**Assignment:** Only the lines from the beginning of the data below through the line containing "let w' := set_cacheFile" belong in the response, each copied exactly.

※

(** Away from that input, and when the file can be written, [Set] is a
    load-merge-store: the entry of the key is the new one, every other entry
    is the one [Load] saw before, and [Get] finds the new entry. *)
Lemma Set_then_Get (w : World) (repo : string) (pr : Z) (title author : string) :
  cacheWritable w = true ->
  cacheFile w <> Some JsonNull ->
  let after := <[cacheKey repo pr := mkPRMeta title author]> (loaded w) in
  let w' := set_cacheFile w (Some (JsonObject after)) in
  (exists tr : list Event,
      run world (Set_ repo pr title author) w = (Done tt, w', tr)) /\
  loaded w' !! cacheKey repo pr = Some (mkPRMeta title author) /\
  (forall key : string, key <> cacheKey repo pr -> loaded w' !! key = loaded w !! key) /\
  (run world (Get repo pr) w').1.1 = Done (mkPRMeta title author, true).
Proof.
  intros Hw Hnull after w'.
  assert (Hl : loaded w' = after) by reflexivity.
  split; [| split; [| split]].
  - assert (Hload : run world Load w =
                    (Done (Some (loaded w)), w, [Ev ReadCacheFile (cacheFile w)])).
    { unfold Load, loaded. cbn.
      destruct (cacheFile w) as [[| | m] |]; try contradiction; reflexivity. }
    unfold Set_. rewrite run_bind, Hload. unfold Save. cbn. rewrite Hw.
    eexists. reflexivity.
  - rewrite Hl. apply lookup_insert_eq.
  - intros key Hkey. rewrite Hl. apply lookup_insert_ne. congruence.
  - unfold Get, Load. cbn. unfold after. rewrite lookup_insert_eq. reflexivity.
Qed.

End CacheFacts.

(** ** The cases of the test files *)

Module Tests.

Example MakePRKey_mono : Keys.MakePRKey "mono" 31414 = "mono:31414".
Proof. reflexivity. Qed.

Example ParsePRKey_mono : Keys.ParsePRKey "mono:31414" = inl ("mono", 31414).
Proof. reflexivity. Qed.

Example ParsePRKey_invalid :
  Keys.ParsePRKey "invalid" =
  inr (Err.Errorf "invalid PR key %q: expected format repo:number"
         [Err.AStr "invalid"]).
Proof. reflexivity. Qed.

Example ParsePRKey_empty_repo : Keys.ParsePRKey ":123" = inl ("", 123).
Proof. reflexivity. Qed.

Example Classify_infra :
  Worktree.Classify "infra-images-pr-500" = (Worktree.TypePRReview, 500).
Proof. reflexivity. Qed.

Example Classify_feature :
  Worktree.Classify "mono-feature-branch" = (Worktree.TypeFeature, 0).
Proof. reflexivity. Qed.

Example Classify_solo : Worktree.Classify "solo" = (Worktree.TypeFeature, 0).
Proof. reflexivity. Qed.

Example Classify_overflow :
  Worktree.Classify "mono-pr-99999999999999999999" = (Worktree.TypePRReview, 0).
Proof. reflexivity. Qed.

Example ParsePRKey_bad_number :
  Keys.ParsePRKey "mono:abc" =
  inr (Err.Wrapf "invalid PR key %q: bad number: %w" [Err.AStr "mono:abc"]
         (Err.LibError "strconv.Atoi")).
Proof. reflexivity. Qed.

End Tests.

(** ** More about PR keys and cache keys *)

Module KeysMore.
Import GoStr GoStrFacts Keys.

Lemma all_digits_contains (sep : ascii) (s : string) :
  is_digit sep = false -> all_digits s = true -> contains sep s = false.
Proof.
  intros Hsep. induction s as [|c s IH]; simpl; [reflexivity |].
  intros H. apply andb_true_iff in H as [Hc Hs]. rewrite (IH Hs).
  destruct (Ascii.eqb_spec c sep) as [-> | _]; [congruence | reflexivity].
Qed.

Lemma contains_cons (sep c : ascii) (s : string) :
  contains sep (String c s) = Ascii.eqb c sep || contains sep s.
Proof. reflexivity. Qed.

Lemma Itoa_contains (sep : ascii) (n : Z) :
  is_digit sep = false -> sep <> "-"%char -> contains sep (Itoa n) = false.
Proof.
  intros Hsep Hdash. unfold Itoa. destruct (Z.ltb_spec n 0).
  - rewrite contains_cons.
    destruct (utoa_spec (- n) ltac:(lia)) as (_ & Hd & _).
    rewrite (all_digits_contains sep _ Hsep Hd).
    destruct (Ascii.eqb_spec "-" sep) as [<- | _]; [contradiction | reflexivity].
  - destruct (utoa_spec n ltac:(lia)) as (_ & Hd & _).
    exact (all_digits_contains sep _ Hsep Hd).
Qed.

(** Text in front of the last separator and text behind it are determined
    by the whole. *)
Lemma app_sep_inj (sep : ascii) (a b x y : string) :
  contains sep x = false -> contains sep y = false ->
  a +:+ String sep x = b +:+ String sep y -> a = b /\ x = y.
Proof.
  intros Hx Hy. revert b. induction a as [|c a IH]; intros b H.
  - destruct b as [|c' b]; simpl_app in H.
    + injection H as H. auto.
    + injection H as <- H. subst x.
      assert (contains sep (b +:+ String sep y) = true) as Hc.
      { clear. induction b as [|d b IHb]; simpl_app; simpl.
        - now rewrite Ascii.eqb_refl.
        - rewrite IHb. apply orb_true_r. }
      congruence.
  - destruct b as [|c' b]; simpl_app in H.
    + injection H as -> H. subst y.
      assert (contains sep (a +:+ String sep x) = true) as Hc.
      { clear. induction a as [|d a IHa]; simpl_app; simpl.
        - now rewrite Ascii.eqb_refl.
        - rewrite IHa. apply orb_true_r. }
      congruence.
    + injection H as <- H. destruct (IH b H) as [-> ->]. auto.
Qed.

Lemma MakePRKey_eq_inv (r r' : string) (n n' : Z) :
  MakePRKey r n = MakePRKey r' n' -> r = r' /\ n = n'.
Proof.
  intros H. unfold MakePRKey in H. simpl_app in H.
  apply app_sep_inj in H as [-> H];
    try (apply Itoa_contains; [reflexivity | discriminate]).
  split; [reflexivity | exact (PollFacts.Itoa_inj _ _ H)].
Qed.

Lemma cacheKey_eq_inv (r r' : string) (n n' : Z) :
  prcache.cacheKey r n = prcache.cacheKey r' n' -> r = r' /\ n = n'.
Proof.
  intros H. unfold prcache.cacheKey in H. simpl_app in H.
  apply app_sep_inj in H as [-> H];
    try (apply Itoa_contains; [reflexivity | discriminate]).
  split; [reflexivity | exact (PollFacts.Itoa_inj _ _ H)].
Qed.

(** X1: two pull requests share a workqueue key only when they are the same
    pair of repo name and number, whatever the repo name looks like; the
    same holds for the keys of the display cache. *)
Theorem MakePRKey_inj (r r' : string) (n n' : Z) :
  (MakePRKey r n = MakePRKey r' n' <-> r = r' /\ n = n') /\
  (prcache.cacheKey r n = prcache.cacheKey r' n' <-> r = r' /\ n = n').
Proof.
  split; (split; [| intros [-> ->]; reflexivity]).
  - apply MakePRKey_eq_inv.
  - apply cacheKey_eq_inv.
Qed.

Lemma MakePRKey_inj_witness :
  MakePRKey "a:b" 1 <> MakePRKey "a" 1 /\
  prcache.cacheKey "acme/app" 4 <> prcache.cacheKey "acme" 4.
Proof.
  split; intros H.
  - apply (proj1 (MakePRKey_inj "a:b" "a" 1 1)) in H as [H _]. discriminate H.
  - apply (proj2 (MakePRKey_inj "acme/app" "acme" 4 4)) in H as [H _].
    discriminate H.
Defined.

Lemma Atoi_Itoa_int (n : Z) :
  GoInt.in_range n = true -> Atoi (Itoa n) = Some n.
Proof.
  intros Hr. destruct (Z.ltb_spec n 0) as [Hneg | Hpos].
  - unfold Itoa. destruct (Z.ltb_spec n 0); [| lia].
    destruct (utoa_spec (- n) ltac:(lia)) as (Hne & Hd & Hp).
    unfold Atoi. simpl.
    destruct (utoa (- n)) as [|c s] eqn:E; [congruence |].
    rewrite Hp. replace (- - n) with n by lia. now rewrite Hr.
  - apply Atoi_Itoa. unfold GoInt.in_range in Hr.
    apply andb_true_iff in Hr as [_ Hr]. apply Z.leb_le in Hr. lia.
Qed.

※

**Result below:**
(** Away from that input, and when the file can be written, [Set] is a
    load-merge-store: the entry of the key is the new one, every other entry
    is the one [Load] saw before, and [Get] finds the new entry. *)
Lemma Set_then_Get (w : World) (repo : string) (pr : Z) (title author : string) :
  cacheWritable w = true ->
  cacheFile w <> Some JsonNull ->
  let after := <[cacheKey repo pr := mkPRMeta title author]> (loaded w) in
  let w' := set_cacheFile w (Some (JsonObject after)) in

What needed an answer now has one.